Gdyby miał i o to zapytał, musiałby zauważyć, że jego przyjaciele w UE byli pogrążeni w korupcji, którą ścigał, a nawet rozwinęli ją w dobrze funkcjonujący system. Nie pamiętam, jak strofował biznes szczepionkowy Ursuli von der Leyen „Guardianowi” lub jakiemukolwiek innemu zachodniemu organowi i sprzeciwiał się temu, że 4 miliony euro (to musiała być mikrodarowizna) wpłynęły na konto bankowe komisarz ds. zdrowia Stelli Kyriakides nie wiadomo skąd, mówiąc o darowiznach Evy Kaili z Kataru, Marcu Tarabelli, Antonio Panzerim i innych „maleńkich” siatkach korupcyjnych. Nie, Czech głęboko milczał w tych drobnych sprawach.

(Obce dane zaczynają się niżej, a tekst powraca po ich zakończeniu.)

(* ===== verification/Demux.v ===== *)
(** * Demux: calls multiplexed over one connection

    [src/src/tester1/demux/] ([transport.go], [callmap.go], [dmxclnt.go],
    [dmxsrv.go]) and the socket RPC layer on top of it
    ([src/src/tester1/sockrpc/]).  Byte slices are strings of bytes.  The
    first part is the framing: a 32-bit little-endian length and the encoded
    message.  The second is the client and server around a connection, as a
    transition system over the callers, the two directions of the connection
    and the reader goroutine. *)

From S2P Require Import Prelude LabRpc.
From stdpp Require Import base gmap list strings countable.
From Stdlib Require Import ZArith Lia Ascii.
From stdpp Require Import list.

Module Demux.

(** ** Framing *)

Record msg := mkMsg { Tag : Z; Data : string; Ok : bool }.

(** [labgob] on the [msg] struct. *)
Class MsgCodec := {
  marshal : msg -> string;
  unmarshal : string -> option msg;
  unmarshal_marshal m : unmarshal (marshal m) = Some m }.

Definition byte_of (x : Z) : ascii := ascii_of_N (Z.to_N (x mod 256)).
Definition byte_val (c : ascii) : Z := Z.of_N (N_of_ascii c).

(** [binary.Write(.., binary.LittleEndian, uint32(n))] *)
Definition le32 (n : Z) : string :=
  let x := u32 n in
  String (byte_of x) (String (byte_of (x / 2 ^ 8)) (String (byte_of (x / 2 ^ 16)) (String (byte_of (x / 2 ^ 24)) ""))).
(** The reader takes a request. *)
Lemma conn_ok_read n k cn log d :
  conn_ok n k cn log -> (n + 1 < 2 ^ 32)%Z -> dmx_exec EvServe (cn_dmx cn) = Some d ->
  conn_ok (n + 1) k (set_dmx cn d (cn_results cn ++ [None])) log.
Proof.
  intros [K1 K2 K3 K4 K5 K6 K7 K8] Hn Hd. destruct (dinv_exec _ _ d K1 ltac:(lia) Hd) as [D1 D2].
  unfold dmx_exec in Hd. destruct (fatal (cn_dmx cn)); [done|]. destruct (to_srv (cn_dmx cn)) as [|f rest] eqn:Ht; [done|].
  injection Hd as <-.
  assert (Hp : pending (set_dmx cn (set_wires (cn_dmx cn) rest (serving (cn_dmx cn) ++ [f]) (to_clnt (cn_dmx cn)))
      (cn_results cn ++ [None])) ≡ₚ pending cn).
  { unfold pending. cbn. rewrite unserved_read, Ht, app_assoc by done. rewrite Permutation_app_comm. done. }
  split; cbn [cn_dmx cn_results cn_clnt set_dmx]; try done; [lia| | | |].
  - cbn. rewrite !length_app. cbn. lia.
  - by rewrite Hp.
  - intros g. rewrite Hp. apply K5.
  - intros i g rep ok. cbn. intros Hf Hr. apply (K7 i g); rewrite ?lookup_app_Some in *.
    + destruct Hf as [Hf|[Hle Hf]]; [done|]. exfalso.
      destruct Hr as [Hr%lookup_lt_Some|[_ Hr]]; [lia|]. apply list_lookup_singleton_Some in Hr as [_ Hr]. done.
    + destruct Hr as [Hr|[Hle Hr]]; [done|]. apply list_lookup_singleton_Some in Hr as [_ Hr]. done.
Qed.
(* ===== verification/Tester.v ===== *)
(** * Tester: server groups, clients and persisters of the test harness

    [src/src/tester1/group.go], [srv.go], [persister.go], [clnts.go] and
    [random_handles] of [config.go].  A group of servers is a full mesh of
    client ends on the simulated network ([LabRpc.Network]); connecting,
    partitioning and shutting down servers is enabling and disabling ends.
    The random names of [Randstring] are a supply of fresh names. *)

From S2P Require Import Prelude LabRpc.
From stdpp Require Import base gmap list strings pretty.
From Stdlib Require Import ZArith Lia.
From stdpp Require Import list.

Module Tester.
Import LabRpc.

(** ** Persister *)

Record Persister := mkPersister { raftstate : string; snapshot : string }.

Definition MakePersister : Persister := mkPersister "" "".
Definition Checkpoint (ps : Persister) : Persister := mkPersister (raftstate ps) (snapshot ps).
Definition ReadRaftState (ps : Persister) : string := raftstate ps.
Definition RaftStateSize (ps : Persister) : nat := String.length (raftstate ps).
Definition Save (rs sn : string) (ps : Persister) : Persister := mkPersister rs sn.
Definition ReadSnapshot (ps : Persister) : string := snapshot ps.
Definition SnapshotSize (ps : Persister) : nat := String.length (snapshot ps).

(** ** Servers and groups *)

Definition ServerName (gid : Z) (i : nat) : string := "server-" +:+ pretty gid +:+ "-" +:+ itoa i.

(** [dc]: the persister held by the server's daemon, while it runs. *)
Record Srv := mkSrv { endNames : list string; saved : option Persister; dc : option Persister }.

Record ServerGrp := mkGrp {
  gid : Z;
  srvs : list Srv;
  connected : list bool }.

Definition N (sg : ServerGrp) : nat := length (srvs sg).
Definition all (sg : ServerGrp) : list nat := seq 0 (N sg).

Definition set_srvs (sg : ServerGrp) (l : list Srv) : ServerGrp := mkGrp (gid sg) l (connected sg).
Definition set_connected (sg : ServerGrp) (i : nat) (b : bool) : ServerGrp :=
  mkGrp (gid sg) (srvs sg) (<[i := b]> (connected sg)).

(** The network and the group, threaded through the operations. *)
Definition state : Type := Network * ServerGrp.
Lemma clients_cleanup_witness :
  size (ends demo_clnts.1) = 2 /\ exists st', Clnts_cleanup [(1, []); (0, ends_of 0 demo_clnts.2)] demo_clnts = Ret st' /\ ends st'.1 = ∅.
Proof.
  assert (Hr : client_reach (MakeNetwork, makeClnts) demo_clnts).
  { apply (client_run_reach demo_client_events _ (MakeNetwork, makeClnts)); [constructor|by vm_compute]. }
  split; [by vm_compute|]. destruct (clients_cleanup _ _ Hr) as (_ & cs & Hcs & Hall).
  assert (Hc : cs = {[0; 1]}) by (revert Hcs; vm_compute; by intros [= <-]).
  destruct (Hall [(1, []); (0, ends_of 0 demo_clnts.2)]) as (st' & E & _ & He).
  - by apply (bool_decide_unpack _); vm_compute.
  - intros id. rewrite Hc, elem_of_union, !elem_of_singleton. change (id ∈ [1; 0] <-> id = 0 \/ id = 1).
    rewrite !elem_of_cons, elem_of_nil. clear. tauto.
  - apply Forall_cons_2; [|apply Forall_singleton; reflexivity].
    assert (Hnil : ends_of 1 demo_clnts.2 = []) by by vm_compute. cbn [fst snd]. by rewrite Hnil.
  - exists st'. split; [exact E|]. by rewrite He.
Defined.

End Config.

Jednak atakowanie ich nie byłoby właściwe, skoro cień takich spraw kładł się, delikatnie mówiąc, także na sieć jego rodzinnej firmy. Kruk do kruka…

Katalin Cseh jest wściekła, bo Bruksela przekazała Węgrom 10,2 mln euro. Powiem to jeszcze raz: wierzę w to, kiedy to widzę. Ale

Czech wie, że problem jest duży, bo te pieniądze mogłyby ewentualnie zostać przeznaczone na podwyżkę wynagrodzeń nauczycieli, więc czy jego partyjni koledzy mogliby wyjść na ulice w ramach tradycyjnych protestów?

Musimy się w czymś zgodzić z tym gościem. Stwierdził to w wywiadzie: „Orbán próbuje ukształtować blok na swój własny obraz” . Tak, węgierski premier chce przywrócić Unię do świata normalności, gdzie mężczyźni nie miesiączkują i nie rodzą, kobietom nie zapuszczają brody dzięki terapii hormonalnej, a migranci nie są w stanie podpalić Paryża, zamieszki Frankfurcie i atakować niewinnych obywateli tylko dlatego, że nie są muzułmanami. Świat Viktora Orbána to kraina normalności, byłoby miło, gdyby udało mu się ukształtować w nią także pozostałe państwa członkowskie UE.

Gdyby jednak mu się udało, kogo miałby dalej okłamywać, jak ten czeski bohater mógłby w dalszym ciągu szkodzić Węgrom?

To prawda, jeśli dobrze pamiętam, niejaki Miklós Toldi pokonał kiedyś czeskiego wojownika. Może pod inną nazwą, ale czy historia się powtarza? Niech tak będzie!